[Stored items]
Lemma trywrlock_own_safe : th_pc th = TryWrOwn -> exec_trywrlock_own (word s) (recursion s) th <> Fails.
Proof.
  intros Ep. assert (Hp : pc_ok t th) by (by apply (th_ok s Hs)). unfold pc_ok in Hp. rewrite Ep in Hp.
  destruct Hp as [Hw Hrec]. pose proof (owner_writes_s s Hs t th Ht (writes_owner th Hw)) as E.
  destruct (inv_recursion s Hs) as [[_ Er]|[? _]]; [|done].
  destruct Hfs as [_ Hf]. destruct (Hf t th Ht) as [_ Hmax]. unfold exec_trywrlock_own.
  destruct (Z.ltb_spec (recursion s) 0); [lia|].
  destruct (wrlocks th) eqn:El.
  - destruct (listed_nonempty); [|done]. unfold listed. rewrite Ep, andb_true_r. apply Nat.ltb_lt. lia.
  - destruct (Z.eqb_spec (recursion s) INT_MAX); [lia|done].
Qed.

Lemma unlock_safe : th_pc th = Unlock -> exec_unlock t (word s) (recursion s) th <> Fails.
Proof.
  intros Ep. pose proof (th_ok s Hs t th Ht) as Hok. assert (Hp : pc_ok t th) by apply Hok.
  unfold pc_ok in Hp. rewrite Ep in Hp. pose proof (unlock_role s Hs Hfs t th Ht Hp) as Hr. unfold exec_unlock.
  destruct (lock_wrlocked (word s)).
  - destruct (wrlocks th) eqn:El.
    + destruct (listed_nonempty); [|done]. unfold listed. rewrite Ep, andb_true_r. by apply Nat.ltb_lt.
    + destruct (owner_word_s s Hs t th Ht (writes_owner th Hr)) as (_ & _ & E). by rewrite E, Z.eqb_refl.
  - pose proof (ok_rdlocks _ _ Hok). destruct (Z.ltb_spec 0 (rdlocks th)); [done|lia].
Qed.

Lemma cond_check_safe abstime : th_pc th = CondCheck abstime ->
  exec_cond_check t (word s) (recursion s) th abstime <> Fails.
Proof.
  intros Ep. assert (Hp : pc_ok t th) by (by apply (th_ok s Hs)). unfold pc_ok in Hp. rewrite Ep in Hp.
  destruct (owner_word_s s Hs t th Ht (writes_owner th ltac:(lia))) as (_ & _ & E). unfold exec_cond_check.
  destruct (wrlocks th) eqn:El; [|by rewrite E, Z.eqb_refl; destruct abstime].
  destruct (listed_nonempty); [|done]. unfold listed. by rewrite Ep, Hp.
Qed.

Lemma exec_safe spurious : exec t spurious (word s) (recursion s) th <> Fails.
Proof.
  assert (Hp : pc_ok t th) by (by apply (th_ok s Hs)). unfold exec. unfold pc_ok in Hp.
  destruct (th_pc th) eqn:Ep; try done.
  - by apply tryrdlock_safe.
  - unfold exec_poll_rd, exec_poll_wr. by destruct (bad_abstime c).
  - unfold exec_trywrlock. by repeat case_match.
  - by apply trywrlock_own_safe.
  - unfold exec_poll_rd, exec_poll_wr. by destruct (bad_abstime c).
  - assert (owner th = 1%nat) as Ho by (unfold owner; by rewrite Hp, Ep).
    pose proof (owner_writes_s s Hs t th Ht Ho). destruct (Z.ltb_spec 0 (recursion s)); [|done].
    pose proof recursion_nonpos. lia.
  - by apply unlock_safe.
  - unfold exec_unlock_wr. by case_match.
  - by case_match.
  - destruct (reads_word_s s Hs t th Ht (proj1 Hp)) as (HO & _).
    pose proof (no_owner_writes _ _ HO). destruct (Z.ltb_spec 0 (recursion s)); [|done].
    pose proof recursion_nonpos. lia.
  - destruct Hp as (_ & _ & Hb). unfold exec_unlock_rd.
    destruct (_ =? Z.lor _ _); [by case_match|]. destruct (Z.eqb_spec (lock_body old) 0); [done|by case_match].
  - by apply cond_check_safe.
  - pose proof (owner_writes_s s Hs t th Ht (writes_owner th ltac:(lia))).
    unfold exec_cond_check_rec. destruct (Z.ltb_spec 0 (recursion s)); [pose proof recursion_nonpos; lia|].
    by case_match.
Qed.

Lemma exec_pre spurious op th' : exec t spurious (word s) (recursion s) th = Calls op th' ->
  kernel_pre op (klk s).
Proof.
  intros E. pose proof (th_ok s Hs t th Ht) as Hok. assert (Hp : pc_ok t th) by apply Hok. unfold pc_ok in Hp.
  assert (owner th = 1%nat -> kernel_pre (KUnlock t) (klk s)) as Hown.
  { intros Ho. split; [apply Hs|]. split; [by apply klock_fits_s|]. split; [apply Hok|]. by apply (owner_word_s s Hs t th Ht). }
  assert (forall m, kernel_pre (KPoll t m) (klk s)) as Hpoll by (intros m; split; [apply Hs|]; split; [by apply klock_fits_s|apply Hok]).
  destruct (th_pc th) eqn:Ep; unfold exec in E; rewrite Ep in E; try done;
    try (unfold exec_tryrdlock, exec_trywrlock, exec_trywrlock_own, exec_unlock, exec_unlock_wr,
         exec_unlock_rd, exec_cond_check, exec_cond_check_rec in E; repeat case_match; done).
  - unfold exec_poll_rd, exec_poll_wr in E. destruct (bad_abstime c); [done|]. by injection E as <- <-.
  - unfold exec_poll_rd, exec_poll_wr in E. destruct (bad_abstime c); [done|]. by injection E as <- <-.
  - injection E as <- <-. apply Hown, writes_owner. lia.
  - injection E as <- <-. apply Hown. unfold owner. by rewrite Ep, Hp.
  - injection E as <- <-. apply Hown, writes_owner. lia.
Qed.
End Safe.

(** ** The theorems *)

Lemma idle_queue s : inv s -> (forall t th, rw_threads s !! t = Some th -> exists ret, th_pc th = Idle ret) ->
  kblocked (klk s) = [] /\ kgranted (klk s) = [].
Proof.
  intros Hs Hidle. apply app_eq_nil. destruct (_ ++ _) as [|[t m] Q] eqn:E; [done|].
  destruct (queued_waits _ _ (inv_queued s Hs) t m) as (th & Ht & Hw); [rewrite E; by constructor|].
  destruct (Hidle t th Ht) as [ret Ep]. unfold waits_for in Hw. by rewrite Ep in Hw.
Qed.
(** The assertion holds and the kernel's conditions are met. *)
Lemma once_exec_safe s t p : once_inv s -> o_threads s !! t = Some p ->
  pthread_once t (ow s) p <> OFails /\
  (forall op p', pthread_once t (ow s) p = OCalls op p' -> kernel_pre op (o_lock s)).
Proof.
  intros Hs Ht. pose proof (once_tid s Hs t p Ht) as Hsm. pose proof (wr_word_range t Hsm) as Hrange.
  assert (p = OPoll -> kernel_pre (KPoll t Rd) (o_lock s)) as Hpoll.
  { intros ->. destruct (once_phase s Hs) as [Hf|[(u & q & Hr)|Hf]].
    - by destruct (fresh_pc s Hf t _ Ht).
    - split_and!; [apply Hr|by eapply running_fits|done].
    - by eapply finished_poll_pre. }
  assert (p = OFinish \/ p = OKernel -> running t p s) as Hown.
  { intros Hp. destruct (once_phase s Hs) as [Hf|[(u & q & Hr)|Hf]].
    - destruct (fresh_pc s Hf t _ Ht); destruct Hp; by subst.
    - destruct (decide (t = u)) as [->|Hne]; [rewrite (running_owner _ _ _ Hr) in Ht; by simplify_eq|].
      destruct (running_pc _ _ _ Hr t p Hne Ht) as [?|[?|[?|?]]]; destruct Hp; by subst.
    - destruct (finished_pc s Hf t p Ht) as (_ & _ & ? & ?). by destruct Hp. }
  split.
  - destruct p; simpl; try done; [by repeat case_match|].
    pose proof (Hown (or_introl eq_refl)) as Hr. destruct (running_wf _ _ _ Hr) as (Hw & _).
    destruct (word_split _ Hw) as [Es _]. rewrite (running_body _ _ _ Hr) in Es. pose proof WRLOCKED_pos.
    fold (wr_word t). rewrite lor_managed by lia.
    destruct (lock_managed (ow s)); rewrite Es, ?enc_false, Z.eqb_refl; [by case_match|done].
  - intros op p' E. destruct p; simpl in E; try done; try (by repeat case_match).
    + injection E as <- <-. pose proof (Hown (or_intror eq_refl)) as Hr.
      split_and!; [apply Hr|by eapply running_fits|done|apply Hr].
    + injection E as <- <-. by apply Hpoll.
Qed.

(** C20: in every interleaving of the callers of pthread_once the routine is
    called at most once, and it has been called and has returned before any
    caller leaves pthread_once; the assertion on the word never fails and the
    kernel is only asked to unlock by the owner. *)
Theorem pthread_once_safe s : oreachable s ->
  (ended s <= begun s <= 1)%nat /\
  (forall t p, o_threads s !! t = Some p -> p = OStore \/ p = ODone -> begun s = 1%nat /\ ended s = 1%nat) /\
  (forall t p, o_threads s !! t = Some p ->
     pthread_once t (ow s) p <> OFails /\
     (forall op p', pthread_once t (ow s) p = OCalls op p' -> kernel_pre op (o_lock s))).
Proof.
  intros Hs%oreachable_inv. split_and!; [| | |intros t p Ht; by apply once_exec_safe].
  1, 2: destruct (once_phase s Hs) as [Hf|[(t & p & Hr)|Hf]];
    [destruct (fresh_count s Hf)|pose proof (running_count _ _ _ Hr); destruct p; lia|destruct (finished_count s Hf)]; lia.
  intros t p Ht Hp. destruct (once_phase s Hs) as [Hf|[(u & q & Hr)|Hf]]; [| |apply Hf].
  - destruct (fresh_pc s Hf t p Ht); destruct Hp; by subst.
  - pose proof (running_count _ _ _ Hr) as Hc. pose proof (running_owner _ _ _ Hr) as Ho.
    destruct (decide (t = u)) as [->|Hne]; [rewrite Ht in Ho; injection Ho as ->; by destruct Hp as [-> | ->]|].
    destruct (running_pc _ _ _ Hr t p Hne Ht) as [?|[?|[?|?]]]; destruct Hp; by subst.
Qed.

(** No caller of pthread_once is left behind: as soon as no thread is
    executing or completing the initialisation, nobody sleeps on the object and
    every caller that waits has been given what it waits for, so that its next
    step is possible; later callers do not sleep. *)
Theorem pthread_once_no_sleeper s : oreachable s -> begun s = 1%nat ->
  (forall t p, o_threads s !! t = Some p -> p <> OInit /\ p <> OFinish /\ p <> OKernel) ->
  kblocked (o_lock s) = [] /\
  (forall t, o_threads s !! t = Some OWait -> exists s', ostep s s' /\ o_threads s' !! t = Some OStore) /\
  (forall t, o_threads s !! t = Some OEntry -> pthread_once t (ow s) OEntry = ONext (ow s) OStore).
Proof.
  intros Hs%oreachable_inv Hb Hno. destruct (once_phase s Hs) as [Hf|[(u & q & Hr)|Hf]].
  - destruct (fresh_count s Hf). lia.
  - pose proof (running_count _ _ _ Hr) as Hc. destruct (Hno u q (running_owner _ _ _ Hr)) as (? & ? & ?).
    destruct q; try done. lia.
  - split_and!; [apply Hf| |].
    + intros t Ht. destruct (list_elem_of_split _ _ (finished_waits s Hf t Ht)) as (l1 & l2 & E).
      eexists. split; [eapply (ostep_wake s t (l1 ++ l2)); [done|]|simpl; by rewrite lookup_insert_eq].
      rewrite E. symmetry. apply Permutation_middle.
    + intros t Ht. destruct (body_small s Hf (once_size s Hs)) as (_ & Ewr & _). simpl.
      destruct (Z.eqb_spec (ow s) CLOUDABI_LOCK_BOGUS) as [E|_]; [by destruct (wf_not_bogus _ (finished_wf s Hf))|].
      by rewrite Ewr.
Qed.
End Once.

(** ** A run: the second caller sleeps until the first has finished *)

Module OnceRun.

Definition start : ostate := OState (KLock CLOUDABI_LOCK_BOGUS [] []) (<[1 := OIdle]> (<[2 := OIdle]> ∅)) 0 0.

Definition go (t : Z) (s : ostate) : ostate :=
  match o_threads s !! t with
  | Some OIdle => oupd s (o_lock s) t OIdle OEntry
  | Some p =>
      match pthread_once t (kword (o_lock s)) p with
      | ONext w p' => oupd s (KLock w (kblocked (o_lock s)) (kgranted (o_lock s))) t p p'
      | OCalls op p' => oupd s (serve op (o_lock s)) t p p'
      | _ => s
      end
  | None => s
  end.

Definition may_go (t : Z) (s : ostate) : bool :=
  match o_threads s !! t with
  | Some OIdle => true
  | Some p => match pthread_once t (kword (o_lock s)) p with ONext _ _ | OCalls _ _ => true | _ => false end
  | None => false
  end.

Lemma reach_go t s : oreachable s -> may_go t s = true -> oreachable (go t s).
Proof.
  intros Hr Hm. eapply oreachable_step; [done|]. unfold may_go, go in *.
  destruct (o_threads s !! t) as [p|] eqn:Ht; [|done].
  destruct p; [by eapply ostep_call; [|left]|..]; (destruct (pthread_once t _ _) eqn:E; first [done|by eapply ostep_exec|by eapply ostep_kernel]).
Qed.

Definition demo : ostate := go 1 (go 1 (go 1 (go 1 (go 2 (go 2 (go 1 (go 2 (go 1 start)))))))).

Lemma once_demo_reachable : oreachable demo.
Proof.
  unfold demo. do 9 (apply reach_go; [|vm_compute; reflexivity]). apply oreachable_initial.
  split_and!; try done. intros t p Ht. simpl in Ht.
  apply lookup_insert_Some in Ht as [[<- <-]|[_ Ht]]; [by vm_compute|].
  apply lookup_insert_Some in Ht as [[<- <-]|[_ Ht]]; [by vm_compute|]. by rewrite lookup_empty in Ht.
Qed.

Lemma once_demo_threads : o_threads demo = <[1 := OStore]> (<[2 := OWait]> ∅) /\ begun demo = 1%nat /\
  kgranted (o_lock demo) = [(2, Rd)].
Proof. vm_compute. done. Qed.

Lemma pthread_once_safe_witness : begun demo = 1%nat /\ ended demo = 1%nat.
Proof.
  apply (proj1 (proj2 (pthread_once_safe demo once_demo_reachable)) 1 OStore); [|by left].
  rewrite (proj1 once_demo_threads). apply lookup_insert_eq.
Defined.

Lemma demo_done t p : o_threads demo !! t = Some p -> p <> OInit /\ p <> OFinish /\ p <> OKernel.
Proof.
  intros Ht. rewrite (proj1 once_demo_threads) in Ht.
  apply lookup_insert_Some in Ht as [[_ <-]|[_ Ht]]; [done|].
  apply lookup_insert_Some in Ht as [[_ <-]|[_ Ht]]; [done|]. by rewrite lookup_empty in Ht.
Qed.

Lemma pthread_once_no_sleeper_witness : exists s', ostep demo s' /\ o_threads s' !! 2 = Some OStore.
Proof.
  destruct (pthread_once_no_sleeper demo once_demo_reachable (proj1 (proj2 once_demo_threads)) demo_done) as (_ & Hw & _).
  apply Hw. rewrite (proj1 once_demo_threads), lookup_insert_ne by lia. apply lookup_insert_eq.
Defined.

End OnceRun.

**Work instruction:**
Up to and including the line with "destruct Hp as [Hw", restate the records above word for word from the very first line.

**Answer box:**
Lemma trywrlock_own_safe : th_pc th = TryWrOwn -> exec_trywrlock_own (word s) (recursion s) th <> Fails.
Proof.
  intros Ep. assert (Hp : pc_ok t th) by (by apply (th_ok s Hs)). unfold pc_ok in Hp. rewrite Ep in Hp.
  destruct Hp as [Hw Hrec]. pose proof (owner_writes_s s Hs t th Ht (writes_owner th Hw)) as E.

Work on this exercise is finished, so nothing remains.